> THE DATA
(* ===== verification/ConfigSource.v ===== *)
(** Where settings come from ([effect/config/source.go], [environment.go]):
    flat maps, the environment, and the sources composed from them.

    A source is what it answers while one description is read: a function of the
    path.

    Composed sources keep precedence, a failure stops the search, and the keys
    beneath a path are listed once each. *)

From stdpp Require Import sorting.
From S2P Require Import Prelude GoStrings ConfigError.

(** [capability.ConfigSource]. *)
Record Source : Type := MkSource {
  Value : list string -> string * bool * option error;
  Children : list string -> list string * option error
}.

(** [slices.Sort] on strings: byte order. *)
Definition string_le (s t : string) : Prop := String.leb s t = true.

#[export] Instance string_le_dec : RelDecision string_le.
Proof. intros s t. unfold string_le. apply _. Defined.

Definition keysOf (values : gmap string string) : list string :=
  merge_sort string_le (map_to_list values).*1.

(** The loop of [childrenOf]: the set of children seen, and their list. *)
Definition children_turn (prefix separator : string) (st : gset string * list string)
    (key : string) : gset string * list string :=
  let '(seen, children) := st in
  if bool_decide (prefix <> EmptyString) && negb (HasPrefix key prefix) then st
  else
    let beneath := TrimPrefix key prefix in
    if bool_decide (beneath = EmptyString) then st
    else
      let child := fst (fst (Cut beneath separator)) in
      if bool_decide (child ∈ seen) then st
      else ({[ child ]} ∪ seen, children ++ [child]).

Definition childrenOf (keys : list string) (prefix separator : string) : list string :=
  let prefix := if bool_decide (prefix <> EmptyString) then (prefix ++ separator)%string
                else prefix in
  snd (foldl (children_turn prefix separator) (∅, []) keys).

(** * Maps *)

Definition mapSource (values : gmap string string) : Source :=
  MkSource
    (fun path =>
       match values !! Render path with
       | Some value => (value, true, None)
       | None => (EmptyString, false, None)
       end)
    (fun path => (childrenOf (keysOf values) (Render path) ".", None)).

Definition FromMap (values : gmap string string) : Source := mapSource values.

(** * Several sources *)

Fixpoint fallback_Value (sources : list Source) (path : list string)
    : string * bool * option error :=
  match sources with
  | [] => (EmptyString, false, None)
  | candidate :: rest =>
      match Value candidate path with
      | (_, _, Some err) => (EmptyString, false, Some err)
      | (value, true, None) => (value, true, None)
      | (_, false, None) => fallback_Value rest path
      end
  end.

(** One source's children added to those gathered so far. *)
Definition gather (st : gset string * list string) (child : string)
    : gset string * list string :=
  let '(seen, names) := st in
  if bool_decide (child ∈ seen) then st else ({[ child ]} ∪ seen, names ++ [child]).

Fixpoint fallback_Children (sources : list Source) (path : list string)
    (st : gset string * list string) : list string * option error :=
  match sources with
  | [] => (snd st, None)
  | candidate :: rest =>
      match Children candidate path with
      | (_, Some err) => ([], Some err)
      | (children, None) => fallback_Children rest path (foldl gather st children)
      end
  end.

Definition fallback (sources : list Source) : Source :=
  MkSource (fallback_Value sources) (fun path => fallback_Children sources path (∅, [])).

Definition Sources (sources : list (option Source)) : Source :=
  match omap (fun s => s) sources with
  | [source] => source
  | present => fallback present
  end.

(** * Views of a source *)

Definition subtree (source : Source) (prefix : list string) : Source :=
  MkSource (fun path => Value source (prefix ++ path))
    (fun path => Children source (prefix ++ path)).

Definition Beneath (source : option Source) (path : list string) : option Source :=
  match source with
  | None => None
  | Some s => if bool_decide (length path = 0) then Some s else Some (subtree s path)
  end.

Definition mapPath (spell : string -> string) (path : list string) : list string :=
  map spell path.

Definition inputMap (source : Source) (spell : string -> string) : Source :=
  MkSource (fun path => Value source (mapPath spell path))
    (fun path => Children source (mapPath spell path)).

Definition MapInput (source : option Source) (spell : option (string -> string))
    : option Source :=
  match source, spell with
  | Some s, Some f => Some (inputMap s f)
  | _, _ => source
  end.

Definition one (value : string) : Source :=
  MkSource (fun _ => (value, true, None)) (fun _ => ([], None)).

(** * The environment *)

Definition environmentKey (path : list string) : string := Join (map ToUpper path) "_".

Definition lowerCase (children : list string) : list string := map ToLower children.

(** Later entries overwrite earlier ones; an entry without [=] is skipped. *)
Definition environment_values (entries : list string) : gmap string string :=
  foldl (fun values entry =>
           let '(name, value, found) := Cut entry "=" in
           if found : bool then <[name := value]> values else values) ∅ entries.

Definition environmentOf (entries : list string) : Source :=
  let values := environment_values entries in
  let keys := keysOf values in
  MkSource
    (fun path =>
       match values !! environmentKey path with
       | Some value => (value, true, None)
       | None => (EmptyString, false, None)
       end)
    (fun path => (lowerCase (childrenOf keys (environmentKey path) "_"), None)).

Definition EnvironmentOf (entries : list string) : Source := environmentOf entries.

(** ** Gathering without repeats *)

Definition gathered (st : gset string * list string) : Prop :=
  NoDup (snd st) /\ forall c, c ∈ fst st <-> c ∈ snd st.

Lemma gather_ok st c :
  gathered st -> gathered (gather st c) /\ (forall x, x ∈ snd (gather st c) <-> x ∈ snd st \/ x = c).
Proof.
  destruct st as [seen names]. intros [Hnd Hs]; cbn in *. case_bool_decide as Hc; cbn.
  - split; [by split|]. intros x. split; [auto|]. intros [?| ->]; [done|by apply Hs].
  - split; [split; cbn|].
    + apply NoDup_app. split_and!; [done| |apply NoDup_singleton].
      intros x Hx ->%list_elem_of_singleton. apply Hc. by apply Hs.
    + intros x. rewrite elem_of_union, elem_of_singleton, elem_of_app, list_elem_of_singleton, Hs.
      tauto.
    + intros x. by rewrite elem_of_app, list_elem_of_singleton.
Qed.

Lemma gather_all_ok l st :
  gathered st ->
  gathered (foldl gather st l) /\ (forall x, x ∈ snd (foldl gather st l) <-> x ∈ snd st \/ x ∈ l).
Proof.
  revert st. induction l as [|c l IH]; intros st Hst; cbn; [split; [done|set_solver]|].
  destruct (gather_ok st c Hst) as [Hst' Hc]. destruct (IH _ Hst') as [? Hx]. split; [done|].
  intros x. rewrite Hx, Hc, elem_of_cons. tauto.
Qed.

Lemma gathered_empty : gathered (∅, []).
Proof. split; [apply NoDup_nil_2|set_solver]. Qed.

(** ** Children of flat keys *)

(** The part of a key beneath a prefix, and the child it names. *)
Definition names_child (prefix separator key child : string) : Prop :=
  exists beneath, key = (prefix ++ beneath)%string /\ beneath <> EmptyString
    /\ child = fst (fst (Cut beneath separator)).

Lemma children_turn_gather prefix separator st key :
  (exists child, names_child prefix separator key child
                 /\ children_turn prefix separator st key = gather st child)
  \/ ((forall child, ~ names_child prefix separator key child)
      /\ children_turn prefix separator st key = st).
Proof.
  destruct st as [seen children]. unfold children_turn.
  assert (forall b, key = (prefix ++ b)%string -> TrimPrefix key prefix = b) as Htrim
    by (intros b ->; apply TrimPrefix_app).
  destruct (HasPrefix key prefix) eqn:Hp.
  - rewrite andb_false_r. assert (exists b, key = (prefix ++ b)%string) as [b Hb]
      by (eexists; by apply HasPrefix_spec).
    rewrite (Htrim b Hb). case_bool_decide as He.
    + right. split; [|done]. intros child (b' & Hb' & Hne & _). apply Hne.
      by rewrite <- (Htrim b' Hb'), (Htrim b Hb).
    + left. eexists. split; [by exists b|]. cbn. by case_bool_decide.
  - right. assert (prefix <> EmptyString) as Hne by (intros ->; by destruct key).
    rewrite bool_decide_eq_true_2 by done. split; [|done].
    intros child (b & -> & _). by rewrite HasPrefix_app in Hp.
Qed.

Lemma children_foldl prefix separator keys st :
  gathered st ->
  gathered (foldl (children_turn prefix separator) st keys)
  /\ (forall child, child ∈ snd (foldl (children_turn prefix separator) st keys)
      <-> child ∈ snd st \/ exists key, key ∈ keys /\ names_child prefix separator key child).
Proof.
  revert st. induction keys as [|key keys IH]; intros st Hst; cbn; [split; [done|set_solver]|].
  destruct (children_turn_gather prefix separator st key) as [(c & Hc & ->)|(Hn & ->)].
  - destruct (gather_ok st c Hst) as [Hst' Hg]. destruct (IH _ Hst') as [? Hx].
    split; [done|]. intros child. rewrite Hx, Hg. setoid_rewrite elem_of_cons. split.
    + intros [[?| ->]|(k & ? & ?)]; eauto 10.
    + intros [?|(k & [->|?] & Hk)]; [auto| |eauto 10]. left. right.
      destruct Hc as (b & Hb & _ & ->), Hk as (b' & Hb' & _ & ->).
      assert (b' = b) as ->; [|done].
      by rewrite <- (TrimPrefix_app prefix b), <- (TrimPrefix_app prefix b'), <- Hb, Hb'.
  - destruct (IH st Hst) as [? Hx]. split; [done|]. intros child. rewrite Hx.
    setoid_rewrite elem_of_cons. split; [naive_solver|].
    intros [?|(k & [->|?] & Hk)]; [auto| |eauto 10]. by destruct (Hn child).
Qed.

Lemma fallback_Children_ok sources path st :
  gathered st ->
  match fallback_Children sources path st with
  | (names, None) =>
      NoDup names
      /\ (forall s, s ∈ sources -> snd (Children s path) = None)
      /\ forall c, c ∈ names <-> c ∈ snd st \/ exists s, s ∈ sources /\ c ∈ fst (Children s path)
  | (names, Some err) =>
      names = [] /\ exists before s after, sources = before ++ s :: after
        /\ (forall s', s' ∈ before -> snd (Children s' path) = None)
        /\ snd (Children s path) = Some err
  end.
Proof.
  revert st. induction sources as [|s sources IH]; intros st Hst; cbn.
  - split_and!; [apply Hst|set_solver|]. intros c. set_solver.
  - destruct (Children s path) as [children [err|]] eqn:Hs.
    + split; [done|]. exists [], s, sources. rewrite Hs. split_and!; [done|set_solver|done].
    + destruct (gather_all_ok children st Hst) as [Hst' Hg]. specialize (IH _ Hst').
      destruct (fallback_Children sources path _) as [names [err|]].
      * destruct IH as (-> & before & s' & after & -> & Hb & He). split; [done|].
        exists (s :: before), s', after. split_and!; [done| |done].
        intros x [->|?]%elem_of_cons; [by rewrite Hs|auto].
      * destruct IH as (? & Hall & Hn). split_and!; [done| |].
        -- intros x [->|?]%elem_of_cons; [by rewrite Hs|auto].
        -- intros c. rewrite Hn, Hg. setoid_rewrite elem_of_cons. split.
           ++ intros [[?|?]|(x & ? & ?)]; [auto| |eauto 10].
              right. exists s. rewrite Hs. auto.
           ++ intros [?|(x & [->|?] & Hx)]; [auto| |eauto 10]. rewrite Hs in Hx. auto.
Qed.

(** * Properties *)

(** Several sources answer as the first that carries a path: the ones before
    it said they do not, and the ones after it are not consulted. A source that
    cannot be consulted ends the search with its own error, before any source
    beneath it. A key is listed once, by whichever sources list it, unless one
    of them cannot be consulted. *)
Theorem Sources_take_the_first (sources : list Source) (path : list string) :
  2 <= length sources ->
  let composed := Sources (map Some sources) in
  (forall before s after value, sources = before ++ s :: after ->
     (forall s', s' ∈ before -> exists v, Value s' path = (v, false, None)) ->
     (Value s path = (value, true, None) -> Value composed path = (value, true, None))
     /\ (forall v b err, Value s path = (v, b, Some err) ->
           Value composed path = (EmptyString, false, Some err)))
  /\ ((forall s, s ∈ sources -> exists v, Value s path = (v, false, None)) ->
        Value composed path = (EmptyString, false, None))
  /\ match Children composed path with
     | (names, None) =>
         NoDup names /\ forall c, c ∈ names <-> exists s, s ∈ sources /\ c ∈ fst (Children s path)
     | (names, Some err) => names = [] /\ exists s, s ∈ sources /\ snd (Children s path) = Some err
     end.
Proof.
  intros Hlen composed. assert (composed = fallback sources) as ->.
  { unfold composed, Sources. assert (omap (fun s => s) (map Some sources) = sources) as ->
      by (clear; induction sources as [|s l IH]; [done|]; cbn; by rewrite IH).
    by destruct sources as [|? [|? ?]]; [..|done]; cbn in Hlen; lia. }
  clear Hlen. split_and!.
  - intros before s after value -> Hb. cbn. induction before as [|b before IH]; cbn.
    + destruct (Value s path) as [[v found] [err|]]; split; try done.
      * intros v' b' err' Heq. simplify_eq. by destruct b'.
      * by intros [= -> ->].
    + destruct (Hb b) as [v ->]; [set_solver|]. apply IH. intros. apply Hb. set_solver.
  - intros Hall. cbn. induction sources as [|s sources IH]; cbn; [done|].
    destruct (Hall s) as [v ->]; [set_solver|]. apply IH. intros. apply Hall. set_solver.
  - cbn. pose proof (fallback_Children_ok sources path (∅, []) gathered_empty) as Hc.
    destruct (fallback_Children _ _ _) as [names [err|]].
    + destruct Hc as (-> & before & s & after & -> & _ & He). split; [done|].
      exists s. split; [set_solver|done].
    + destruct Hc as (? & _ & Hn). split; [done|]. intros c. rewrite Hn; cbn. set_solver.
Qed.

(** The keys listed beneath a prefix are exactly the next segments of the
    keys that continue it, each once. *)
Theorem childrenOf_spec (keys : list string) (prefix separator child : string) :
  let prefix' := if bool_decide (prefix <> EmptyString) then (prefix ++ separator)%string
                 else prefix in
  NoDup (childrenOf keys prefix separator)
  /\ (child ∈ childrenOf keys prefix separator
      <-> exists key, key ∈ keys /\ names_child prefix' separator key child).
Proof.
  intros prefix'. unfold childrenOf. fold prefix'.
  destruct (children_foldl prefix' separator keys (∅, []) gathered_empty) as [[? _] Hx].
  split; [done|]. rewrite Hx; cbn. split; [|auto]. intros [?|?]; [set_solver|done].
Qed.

> YOUR TASK
Your answer must be the lines above from the one containing "Hb & He). split; [done|]." to the one containing "it said they", both included, restated word for word.

> ANSWER TO THIS TASK
      * destruct IH as (-> & before & s' & after & -> & Hb & He). split; [done|].
        exists (s :: before), s', after. split_and!; [done| |done].
        intros x [->|?]%elem_of_cons; [by rewrite Hs|auto].
      * destruct IH as (? & Hall & Hn). split_and!; [done| |].
        -- intros x [->|?]%elem_of_cons; [by rewrite Hs|auto].
        -- intros c. rewrite Hn, Hg. setoid_rewrite elem_of_cons. split.
           ++ intros [[?|?]|(x & ? & ?)]; [auto| |eauto 10].
              right. exists s. rewrite Hs. auto.
           ++ intros [?|(x & [->|?] & Hx)]; [auto| |eauto 10]. rewrite Hs in Hx. auto.
Qed.

(** * Properties *)

(** Several sources answer as the first that carries a path: the ones before
    it said they do not, and the ones after it are not consulted. A source that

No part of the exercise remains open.